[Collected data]
^^^^
(** The bitmap is a set of ports: a Port Status Change event adds its port (port 0 is no port),
    and [xhci_take_port_change] answers whether its port is in the set and takes it out. Either
    leaves every other port alone. So a worker sees each change once, and none is lost before it
    is taken. *)
Lemma port_changes_correct (s : xhci_state W) (p : Z) : changes_ok (obj s) -> 0 <= p < 256 ->
  (forall e, 0 <= d0 e < 2 ^ 32 -> trb_type e = 34 ->
     changes_ok (handle_event e (obj s)) /\ forall q, 0 < q < 256 ->
       pending_port (handle_event e (obj s)) q = (q =? d0 e >>> 24) || pending_port (obj s) q) /\
  exists s', xhci_take_port_change p s = Done (if (0 <? p) && pending_port (obj s) p then 1 else 0) s' /\
    changes_ok (obj s') /\ world s' = world s /\
    forall q, 0 < q < 256 -> pending_port (obj s') q = negb (q =? p) && pending_port (obj s) q.
Proof.
  intros H Hp. split; [intros e; by apply handle_change|]. unfold xhci_take_port_change.
  destruct (Z.eqb_spec p 0) as [->|Hne].
  { eexists. split; [reflexivity|]. split; [done|]. split; [done|]. intros q Hq. by rewrite (proj2 (Z.eqb_neq q 0)) by lia. }
  rewrite (proj2 (Z.ltb_lt 0 p)) by lia. cbn [andb]. destruct (port_place p Hp) as (Ep & Em & Hlt). rewrite port_mask, Ep by done.
  destruct (port_word (obj s) p H Hp) as (v & Hv & Hvr & Hvb). pose proof (Z.mod_pos_bound p 32 ltac:(lia)) as Hm.
  eexists. split.
  - unfold get, gets, mbind, M_bind. rewrite Hv. cbn.
    assert ((v &&& 2 ^ (p mod 32) =? 0) = negb (pending_port (obj s) p)) as ->.
    { replace (pending_port (obj s) p) with (Z.testbit v (p mod 32)) by (rewrite Hvb by lia; f_equal; divlia).
      destruct (Z.testbit v (p mod 32)) eqn:E; cbn.
      - apply Z.eqb_neq. intros E0. apply (f_equal (fun z => Z.testbit z (p mod 32))) in E0.
        rewrite Z.land_spec, E, Z.pow2_bits_true, Z.bits_0 in E0 by lia. done.
      - apply Z.eqb_eq. apply Z.bits_inj'. intros b Hb. rewrite Z.land_spec, Z.bits_0, Z.pow2_bits_eqb by lia.
        destruct (Z.eqb_spec (p mod 32) b) as [<-|]; [by rewrite E|by rewrite andb_false_r]. }
    by destruct (pending_port (obj s) p).
  - cbn [obj world].
    destruct (pending_rewrite (obj s) v (v &&& u32 (Z.lnot (2 ^ (p mod 32)))) (Z.to_nat (p / 32))
      (fun q => negb (q =? p) && pending_port (obj s) q) H Hlt Hv) as [Hok Hall].
    + by apply land_bounded.
    + intros b Hb. rewrite Z.land_spec, Hvb by lia. unfold u32. rewrite testbit_mod_pow2, Z.lnot_spec, Z.pow2_bits_eqb by lia.
      rewrite (proj2 (Z.ltb_lt b 32)) by lia. cbn [andb]. rewrite andb_comm.
      replace (32 * Z.of_nat (Z.to_nat (p / 32)) + b) with (32 * (p / 32) + b) by divlia. f_equal. f_equal.
      destruct (Z.eqb_spec (p mod 32) b), (Z.eqb_spec (32 * (p / 32) + b) p); try done; divlia.
    + split; [done|]. split; [done|]. intros q Hq. rewrite Hall by lia.
      destruct (Z.eqb_spec (q / 32) (Z.of_nat (Z.to_nat (p / 32)))) as [Eq|Eq]; [done|].
      rewrite (proj2 (Z.eqb_neq q p)) by (intros ->; divlia). done.
Qed.
End Take.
^^^^
- _Brief_: Print exactly the lines above, between the one holding "forall q, 0 < q < 256 -> pending_port" and the one holding "Z.lnot_spec, Z.pow2_bits_eqb by lia.", inclusive, and nothing besides.

- _Solution below_:
    forall q, 0 < q < 256 -> pending_port (obj s') q = negb (q =? p) && pending_port (obj s) q.
Proof.
  intros H Hp. split; [intros e; by apply handle_change|]. unfold xhci_take_port_change.
  destruct (Z.eqb_spec p 0) as [->|Hne].
  { eexists. split; [reflexivity|]. split; [done|]. split; [done|]. intros q Hq. by rewrite (proj2 (Z.eqb_neq q 0)) by lia. }
  rewrite (proj2 (Z.ltb_lt 0 p)) by lia. cbn [andb]. destruct (port_place p Hp) as (Ep & Em & Hlt). rewrite port_mask, Ep by done.
  destruct (port_word (obj s) p H Hp) as (v & Hv & Hvr & Hvb). pose proof (Z.mod_pos_bound p 32 ltac:(lia)) as Hm.
  eexists. split.
  - unfold get, gets, mbind, M_bind. rewrite Hv. cbn.
    assert ((v &&& 2 ^ (p mod 32) =? 0) = negb (pending_port (obj s) p)) as ->.
    { replace (pending_port (obj s) p) with (Z.testbit v (p mod 32)) by (rewrite Hvb by lia; f_equal; divlia).
      destruct (Z.testbit v (p mod 32)) eqn:E; cbn.
      - apply Z.eqb_neq. intros E0. apply (f_equal (fun z => Z.testbit z (p mod 32))) in E0.
        rewrite Z.land_spec, E, Z.pow2_bits_true, Z.bits_0 in E0 by lia. done.
      - apply Z.eqb_eq. apply Z.bits_inj'. intros b Hb. rewrite Z.land_spec, Z.bits_0, Z.pow2_bits_eqb by lia.
        destruct (Z.eqb_spec (p mod 32) b) as [<-|]; [by rewrite E|by rewrite andb_false_r]. }
    by destruct (pending_port (obj s) p).
  - cbn [obj world].
    destruct (pending_rewrite (obj s) v (v &&& u32 (Z.lnot (2 ^ (p mod 32)))) (Z.to_nat (p / 32))
      (fun q => negb (q =? p) && pending_port (obj s) q) H Hlt Hv) as [Hok Hall].
    + by apply land_bounded.
    + intros b Hb. rewrite Z.land_spec, Hvb by lia. unfold u32. rewrite testbit_mod_pow2, Z.lnot_spec, Z.pow2_bits_eqb by lia.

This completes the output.